• **Input records**:

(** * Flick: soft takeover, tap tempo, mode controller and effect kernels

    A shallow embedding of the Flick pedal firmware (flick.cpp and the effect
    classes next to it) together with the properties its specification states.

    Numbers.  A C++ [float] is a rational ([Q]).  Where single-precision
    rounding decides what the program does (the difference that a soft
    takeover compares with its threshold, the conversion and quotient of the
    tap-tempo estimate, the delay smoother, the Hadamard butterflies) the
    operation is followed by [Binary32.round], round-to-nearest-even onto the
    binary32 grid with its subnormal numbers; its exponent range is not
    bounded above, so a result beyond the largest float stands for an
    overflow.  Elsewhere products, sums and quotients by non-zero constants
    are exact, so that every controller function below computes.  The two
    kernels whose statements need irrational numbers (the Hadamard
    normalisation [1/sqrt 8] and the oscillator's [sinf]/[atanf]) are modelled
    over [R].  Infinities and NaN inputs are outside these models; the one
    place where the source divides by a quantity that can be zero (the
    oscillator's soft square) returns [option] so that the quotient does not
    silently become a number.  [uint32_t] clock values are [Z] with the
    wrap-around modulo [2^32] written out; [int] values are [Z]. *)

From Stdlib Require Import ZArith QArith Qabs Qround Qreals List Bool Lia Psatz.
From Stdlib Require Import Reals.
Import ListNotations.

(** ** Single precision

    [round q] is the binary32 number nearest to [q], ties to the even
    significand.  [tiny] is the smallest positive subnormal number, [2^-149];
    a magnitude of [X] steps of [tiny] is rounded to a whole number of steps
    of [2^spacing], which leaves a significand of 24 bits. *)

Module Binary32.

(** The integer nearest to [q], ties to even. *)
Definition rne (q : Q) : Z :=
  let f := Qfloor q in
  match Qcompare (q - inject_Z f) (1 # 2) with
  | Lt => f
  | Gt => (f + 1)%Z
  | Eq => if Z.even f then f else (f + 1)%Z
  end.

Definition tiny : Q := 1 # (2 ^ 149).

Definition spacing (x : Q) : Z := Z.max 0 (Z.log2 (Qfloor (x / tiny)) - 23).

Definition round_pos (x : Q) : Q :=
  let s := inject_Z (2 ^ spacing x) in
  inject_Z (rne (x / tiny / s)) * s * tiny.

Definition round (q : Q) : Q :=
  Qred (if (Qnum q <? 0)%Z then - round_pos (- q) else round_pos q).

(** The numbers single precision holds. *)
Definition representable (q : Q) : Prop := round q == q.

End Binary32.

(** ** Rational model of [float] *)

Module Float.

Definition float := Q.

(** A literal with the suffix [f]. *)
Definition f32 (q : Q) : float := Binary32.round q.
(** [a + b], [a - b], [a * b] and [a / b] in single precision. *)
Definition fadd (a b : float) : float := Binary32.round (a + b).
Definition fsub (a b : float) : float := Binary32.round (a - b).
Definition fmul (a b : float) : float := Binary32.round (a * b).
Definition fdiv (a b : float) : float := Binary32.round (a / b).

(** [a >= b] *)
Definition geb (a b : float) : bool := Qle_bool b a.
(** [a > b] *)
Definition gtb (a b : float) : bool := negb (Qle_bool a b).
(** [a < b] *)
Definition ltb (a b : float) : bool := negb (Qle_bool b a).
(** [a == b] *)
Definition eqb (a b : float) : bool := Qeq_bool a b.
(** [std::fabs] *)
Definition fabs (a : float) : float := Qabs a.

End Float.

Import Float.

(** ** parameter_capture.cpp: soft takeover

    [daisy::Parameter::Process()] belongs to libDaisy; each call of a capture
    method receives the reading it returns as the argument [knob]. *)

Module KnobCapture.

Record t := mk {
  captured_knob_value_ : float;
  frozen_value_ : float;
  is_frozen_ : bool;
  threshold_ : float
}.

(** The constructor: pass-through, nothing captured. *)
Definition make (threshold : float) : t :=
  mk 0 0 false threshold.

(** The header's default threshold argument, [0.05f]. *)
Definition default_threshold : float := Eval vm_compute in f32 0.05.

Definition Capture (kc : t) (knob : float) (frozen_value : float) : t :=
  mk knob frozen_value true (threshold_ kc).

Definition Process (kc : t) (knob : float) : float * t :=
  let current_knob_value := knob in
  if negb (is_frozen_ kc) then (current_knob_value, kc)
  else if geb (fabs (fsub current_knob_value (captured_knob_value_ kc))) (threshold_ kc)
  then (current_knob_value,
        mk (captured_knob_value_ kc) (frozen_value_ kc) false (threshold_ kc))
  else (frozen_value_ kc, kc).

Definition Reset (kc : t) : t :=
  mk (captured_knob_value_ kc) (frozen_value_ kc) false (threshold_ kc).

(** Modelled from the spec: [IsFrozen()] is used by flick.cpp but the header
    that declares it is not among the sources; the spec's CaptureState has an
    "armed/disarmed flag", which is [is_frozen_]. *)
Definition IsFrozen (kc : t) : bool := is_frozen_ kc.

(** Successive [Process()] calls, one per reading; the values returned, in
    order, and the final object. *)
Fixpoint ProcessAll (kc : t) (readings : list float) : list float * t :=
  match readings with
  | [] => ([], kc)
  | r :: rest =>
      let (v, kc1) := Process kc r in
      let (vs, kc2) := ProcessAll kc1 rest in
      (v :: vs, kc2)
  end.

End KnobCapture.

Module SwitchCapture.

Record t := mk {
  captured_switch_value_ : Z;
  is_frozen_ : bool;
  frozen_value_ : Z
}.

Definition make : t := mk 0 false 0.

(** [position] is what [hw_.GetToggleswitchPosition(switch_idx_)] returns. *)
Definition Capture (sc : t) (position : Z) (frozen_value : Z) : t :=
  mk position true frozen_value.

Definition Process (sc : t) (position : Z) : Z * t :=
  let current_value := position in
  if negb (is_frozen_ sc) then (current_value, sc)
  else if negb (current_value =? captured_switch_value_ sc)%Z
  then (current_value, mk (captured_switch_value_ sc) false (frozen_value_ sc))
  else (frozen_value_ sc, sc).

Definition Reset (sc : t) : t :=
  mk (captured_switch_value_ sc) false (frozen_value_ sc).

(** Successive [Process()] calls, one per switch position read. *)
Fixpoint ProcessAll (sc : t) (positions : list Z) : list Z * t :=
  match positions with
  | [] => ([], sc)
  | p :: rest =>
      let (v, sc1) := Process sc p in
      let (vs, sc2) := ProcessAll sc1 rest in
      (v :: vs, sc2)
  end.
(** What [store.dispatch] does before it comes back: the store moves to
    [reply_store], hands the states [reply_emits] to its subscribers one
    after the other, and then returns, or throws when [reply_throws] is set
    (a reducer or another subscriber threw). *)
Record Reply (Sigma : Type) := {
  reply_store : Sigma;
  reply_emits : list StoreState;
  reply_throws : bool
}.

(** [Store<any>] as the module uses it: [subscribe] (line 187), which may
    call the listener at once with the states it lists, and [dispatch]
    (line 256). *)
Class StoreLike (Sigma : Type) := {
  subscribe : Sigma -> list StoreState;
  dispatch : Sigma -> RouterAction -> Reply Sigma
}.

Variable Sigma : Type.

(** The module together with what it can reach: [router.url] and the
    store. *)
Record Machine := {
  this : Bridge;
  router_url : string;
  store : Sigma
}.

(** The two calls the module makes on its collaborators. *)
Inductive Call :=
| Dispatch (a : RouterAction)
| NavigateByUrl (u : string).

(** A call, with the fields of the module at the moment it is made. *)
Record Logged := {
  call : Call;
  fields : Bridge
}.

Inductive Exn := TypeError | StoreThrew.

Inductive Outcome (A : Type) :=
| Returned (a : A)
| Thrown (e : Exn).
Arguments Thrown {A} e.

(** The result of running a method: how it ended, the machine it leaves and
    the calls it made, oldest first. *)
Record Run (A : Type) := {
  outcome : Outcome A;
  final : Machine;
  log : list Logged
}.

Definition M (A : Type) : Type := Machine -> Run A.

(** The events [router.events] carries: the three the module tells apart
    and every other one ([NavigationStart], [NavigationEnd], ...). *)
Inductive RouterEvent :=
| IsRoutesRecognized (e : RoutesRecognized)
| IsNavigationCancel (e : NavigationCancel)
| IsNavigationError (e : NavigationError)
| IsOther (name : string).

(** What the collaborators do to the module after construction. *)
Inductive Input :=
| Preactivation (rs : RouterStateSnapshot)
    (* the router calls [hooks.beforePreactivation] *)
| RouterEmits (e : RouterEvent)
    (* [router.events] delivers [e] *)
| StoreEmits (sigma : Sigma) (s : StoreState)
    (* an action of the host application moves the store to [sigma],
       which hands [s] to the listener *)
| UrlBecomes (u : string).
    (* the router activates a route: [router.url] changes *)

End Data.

• **Task to complete**:
All lines from the opening of the listing above through the line that contains "by non-zero constants" should be given again exactly, and nothing more.

• **Answer box**:
(** * Flick: soft takeover, tap tempo, mode controller and effect kernels

    A shallow embedding of the Flick pedal firmware (flick.cpp and the effect
    classes next to it) together with the properties its specification states.

    Numbers.  A C++ [float] is a rational ([Q]).  Where single-precision
    rounding decides what the program does (the difference that a soft
    takeover compares with its threshold, the conversion and quotient of the
    tap-tempo estimate, the delay smoother, the Hadamard butterflies) the
    operation is followed by [Binary32.round], round-to-nearest-even onto the
    binary32 grid with its subnormal numbers; its exponent range is not
    bounded above, so a result beyond the largest float stands for an
    overflow.  Elsewhere products, sums and quotients by non-zero constants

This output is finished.